== Stored items ==
*****

(** * TransactionAnalyzer (index.js): a shallow embedding and its properties

    The class [TransactionAnalyzer] keeps one array, [this.transactions], and
    answers queries over it with [filter], [reduce], [find] and [map].  The
    array is a [list Transaction]; every method is a function of that list
    ([this]), and [addTransaction], the only method that writes, returns the
    new list.

    What the methods take from the JavaScript runtime is kept apart from the
    methods themselves:
    - numbers (the [+] and [/] of the reduces, [parseFloat], the coercion of
      a string in a comparison) are an interface, [JSNumber]; its instance
      is IEEE binary64, which is what the program runs on, with the two
      readers of numerals as parameters ([binary64_with]) and reference
      readers for ASCII strings ([binary64]);
    - [new Date(string)], the local-time getters and [toLocaleString] are an
      interface, [JSDate], with a reference instance for ISO date-only
      strings read in UTC with en-US month names. *)

From Stdlib Require Import ZArith NArith List String Ascii Bool Lia PeanoNat.
From Stdlib Require Import Floats Uint63 DecimalString Permutation.
Import ListNotations.

Set Implicit Arguments.

Local Open Scope string_scope.
Local Open Scope list_scope.

(** ** The records of transactions.json *)

Record Transaction : Type := mkTransaction {
  transaction_id : string;
  transaction_date : string;
  transaction_amount : string;
  transaction_type : string;
  transaction_description : string;
  merchant_name : string;
  card_type : string
}.

(** ** Runtime interfaces *)

(** JavaScript numbers, as far as the class uses them. *)
Class JSNumber (num : Type) : Type := {
  (** the literal [0] that starts every sum *)
  num_zero : num;
  (** [a + b] on two numbers *)
  num_add : num -> num -> num;
  (** [a / b] *)
  num_div : num -> num -> num;
  (** [a <= b]; false when either side is NaN *)
  num_le : num -> num -> bool;
  (** the number an array's [length] is *)
  num_of_length : nat -> num;
  (** [Number.isNaN] *)
  num_isNaN : num -> bool;
  (** the global [parseFloat], applied to a string *)
  parseFloat : string -> num;
  (** ToNumber of a string, the coercion [>=] and [<=] apply to it *)
  ToNumber : string -> num
}.

(** A [Date] object is its time value: milliseconds since the epoch, or NaN
    ([None], what prints as "Invalid Date"). *)
Definition DateObject : Type := option Z.

Class JSDate : Type := {
  (** the time value of [new Date(s)] for a string [s] *)
  Date_parse : string -> DateObject;
  (** [getFullYear()], [getMonth()] (0 for January) and [getDate()] of a
      valid time value, in the local time zone *)
  localFullYear : Z -> Z;
  localMonth : Z -> Z;
  localDate : Z -> Z;
  (** [toLocaleString('default', {month: 'long', year: 'numeric'})] *)
  toLocaleString_month_year : DateObject -> string
}.

(** ** Pieces of the language the methods rely on *)

Inductive JSError : Type := TypeError.

(** The outcome of a call: a value, or a thrown error. *)
Inductive completion (A : Type) : Type :=
| Normal (value : A)
| Throw (error : JSError).

Arguments Normal {A} value.
Arguments Throw {A} error.

(** [arr.reduce(f)] with no initial value: the first element starts the
    accumulator; on an empty array it throws a TypeError. *)
Definition reduce_no_init (A : Type) (f : A -> A -> A) (arr : list A) : completion A :=
  match arr with
  | [] => Throw TypeError
  | first :: rest => Normal (fold_left f rest first)
  end.

(** An object literal [{}] used as a table: its own properties in creation
    order.  The table is exact on ordinary keys.  A key naming a member of
    [Object.prototype] reads an inherited function before it is first
    written, so what is stored under it is not a count ("__proto__" stores
    nothing at all); that changes neither the entries of the other keys nor
    their order. *)
Definition JSObject (V : Type) : Type := list (string * V).

(** The names [{}] inherits from [Object.prototype]. *)
Definition Object_prototype_names : list string :=
  ["constructor"; "__proto__"; "hasOwnProperty"; "isPrototypeOf";
   "propertyIsEnumerable"; "toLocaleString"; "toString"; "valueOf";
   "__defineGetter__"; "__defineSetter__"; "__lookupGetter__"; "__lookupSetter__"].

Definition is_inherited_name (key : string) : bool :=
  existsb (String.eqb key) Object_prototype_names.

(** [obj[key]]: [None] is [undefined]. *)
Fixpoint obj_get (V : Type) (obj : JSObject V) (key : string) : option V :=
  match obj with
  | [] => None
  | (k, v) :: rest => if String.eqb k key then Some v else obj_get rest key
  end.

(** [obj[key] = v]: an existing property keeps its place, a new one is
    created after the others. *)
Fixpoint obj_set (V : Type) (obj : JSObject V) (key : string) (v : V) : JSObject V :=
  match obj with
  | [] => [(key, v)]
  | (k, w) :: rest =>
      if String.eqb k key then (k, v) :: rest else (k, w) :: obj_set rest key v
  end.

Definition digit_value (c : ascii) : option N :=
  let n := N_of_ascii c in
  if ((48 <=? n) && (n <=? 57))%N then Some (n - 48)%N else None.

(** The digits of [s] read as a decimal numeral, after [acc]. *)
Fixpoint digits_value (s : string) (acc : N) : option N :=
  match s with
  | EmptyString => Some acc
  | String c rest =>
      match digit_value c with
      | Some d => digits_value rest (acc * 10 + d)%N
      | None => None
      end
  end.

(** A property key is an array index when it is the canonical numeral of an
    integer below 2^32 - 1. *)
Definition array_index (key : string) : option N :=
  match key with
  | EmptyString => None
  | String c rest =>
      if (Ascii.eqb c "0" && negb (String.eqb rest ""))%bool then None
      else match digits_value key 0 with
           | Some n => if (n <? 4294967295)%N then Some n else None
           | None => None
           end
  end.

Definition is_array_index (key : string) : bool :=
  match array_index key with Some _ => true | None => false end.

(** A key that is neither an array index nor an inherited name: what a
    transaction type such as "debit" and a month label such as
    "January 2019" are. *)
Definition ordinary_key (key : string) : bool :=
  negb (is_array_index key) && negb (is_inherited_name key).

Fixpoint insert_index (entry : N * string) (sorted : list (N * string)) : list (N * string) :=
  match sorted with
  | [] => [entry]
  | e :: rest =>
      if (fst entry <=? fst e)%N then entry :: sorted else e :: insert_index entry rest
  end.

Definition index_keys (keys : list string) : list (N * string) :=
  fold_right
    (fun key acc =>
       match array_index key with
       | Some n => insert_index (n, key) acc
       | None => acc
       end)
    [] keys.

(** [Object.keys(obj)]: array-index keys in ascending numeric order, then
    the other string keys in creation order. *)
Definition Object_keys (V : Type) (obj : JSObject V) : list string :=
  map snd (index_keys (map fst obj))
  ++ filter (fun key => negb (is_array_index key)) (map fst obj).

(** [(v || 0) + 1] for a table of counts: [undefined] and [0] count as 0. *)
Definition or_zero (v : option nat) : nat :=
  match v with Some n => n | None => 0 end.

(** [a > b] on two table entries: [undefined] becomes NaN, and every
    comparison with NaN is false. *)
Definition js_gt (a b : option nat) : bool :=
  match a, b with
  | Some x, Some y => Nat.ltb y x
  | _, _ => false
  end.

(** [!arg] for an optional integer argument: true when it is omitted
    ([undefined] or [null], here [None]) or is 0. *)
Definition js_not (arg : option Z) : bool :=
  match arg with
  | None => true
  | Some z => Z.eqb z 0
  end.

(** [a === b] between the result of a getter (NaN on an invalid date, here
    [None]) and an integer. *)
Definition js_strict_eq (a : option Z) (b : option Z) : bool :=
  match a, b with
  | Some x, Some y => Z.eqb x y
  | _, _ => false
  end.

(** [a <= b] and [a < b] between two dates: the time values are compared,
    and a comparison with an invalid date is false. *)
Definition date_le (a b : DateObject) : bool :=
  match a, b with
  | Some x, Some y => Z.leb x y
  | _, _ => false
  end.

Definition date_lt (a b : DateObject) : bool :=
  match a, b with
  | Some x, Some y => Z.ltb x y
  | _, _ => false
  end.

(** [Array.from(new Set(arr))]: the distinct values in order of first
    occurrence. *)
Definition Set_from (arr : list string) : list string :=
  fold_left
    (fun seen x => if existsb (String.eqb x) seen then seen else seen ++ [x])
    arr [].

(** ** The class *)

Section TransactionAnalyzer.

Context {num : Type} {NUM : JSNumber num} {DATE : JSDate}.

(** [this.transactions]: the elements of the array, in order. *)
Definition Store : Type := list Transaction.

(** The constructor keeps the array it is given, and [getAllTransaction]
    hands that same array out: neither copies. *)
Definition constructor (transactions : list Transaction) : Store := transactions.

Definition addTransaction (transaction : Transaction) (this : Store) : Store :=
  this ++ [transaction].

Definition getAllTransaction (this : Store) : list Transaction := this.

*****

== Problem to solve ==
Only the lines above starting at the line that holds "card_type : string" and ending at the line that holds "[Object.prototype] reads an" are to be repeated, exactly and in full.

== Exercise result ==
  card_type : string
}.

(** ** Runtime interfaces *)

(** JavaScript numbers, as far as the class uses them. *)
Class JSNumber (num : Type) : Type := {
  (** the literal [0] that starts every sum *)
  num_zero : num;
  (** [a + b] on two numbers *)
  num_add : num -> num -> num;
  (** [a / b] *)
  num_div : num -> num -> num;
  (** [a <= b]; false when either side is NaN *)
  num_le : num -> num -> bool;
  (** the number an array's [length] is *)
  num_of_length : nat -> num;
  (** [Number.isNaN] *)
  num_isNaN : num -> bool;
  (** the global [parseFloat], applied to a string *)
  parseFloat : string -> num;
  (** ToNumber of a string, the coercion [>=] and [<=] apply to it *)
  ToNumber : string -> num
}.

(** A [Date] object is its time value: milliseconds since the epoch, or NaN
    ([None], what prints as "Invalid Date"). *)
Definition DateObject : Type := option Z.

Class JSDate : Type := {
  (** the time value of [new Date(s)] for a string [s] *)
  Date_parse : string -> DateObject;
  (** [getFullYear()], [getMonth()] (0 for January) and [getDate()] of a
      valid time value, in the local time zone *)
  localFullYear : Z -> Z;
  localMonth : Z -> Z;
  localDate : Z -> Z;
  (** [toLocaleString('default', {month: 'long', year: 'numeric'})] *)
  toLocaleString_month_year : DateObject -> string
}.

(** ** Pieces of the language the methods rely on *)

Inductive JSError : Type := TypeError.

(** The outcome of a call: a value, or a thrown error. *)
Inductive completion (A : Type) : Type :=
| Normal (value : A)
| Throw (error : JSError).

Arguments Normal {A} value.
Arguments Throw {A} error.

(** [arr.reduce(f)] with no initial value: the first element starts the
    accumulator; on an empty array it throws a TypeError. *)
Definition reduce_no_init (A : Type) (f : A -> A -> A) (arr : list A) : completion A :=
  match arr with
  | [] => Throw TypeError
  | first :: rest => Normal (fold_left f rest first)
  end.

(** An object literal [{}] used as a table: its own properties in creation
    order.  The table is exact on ordinary keys.  A key naming a member of
    [Object.prototype] reads an inherited function before it is first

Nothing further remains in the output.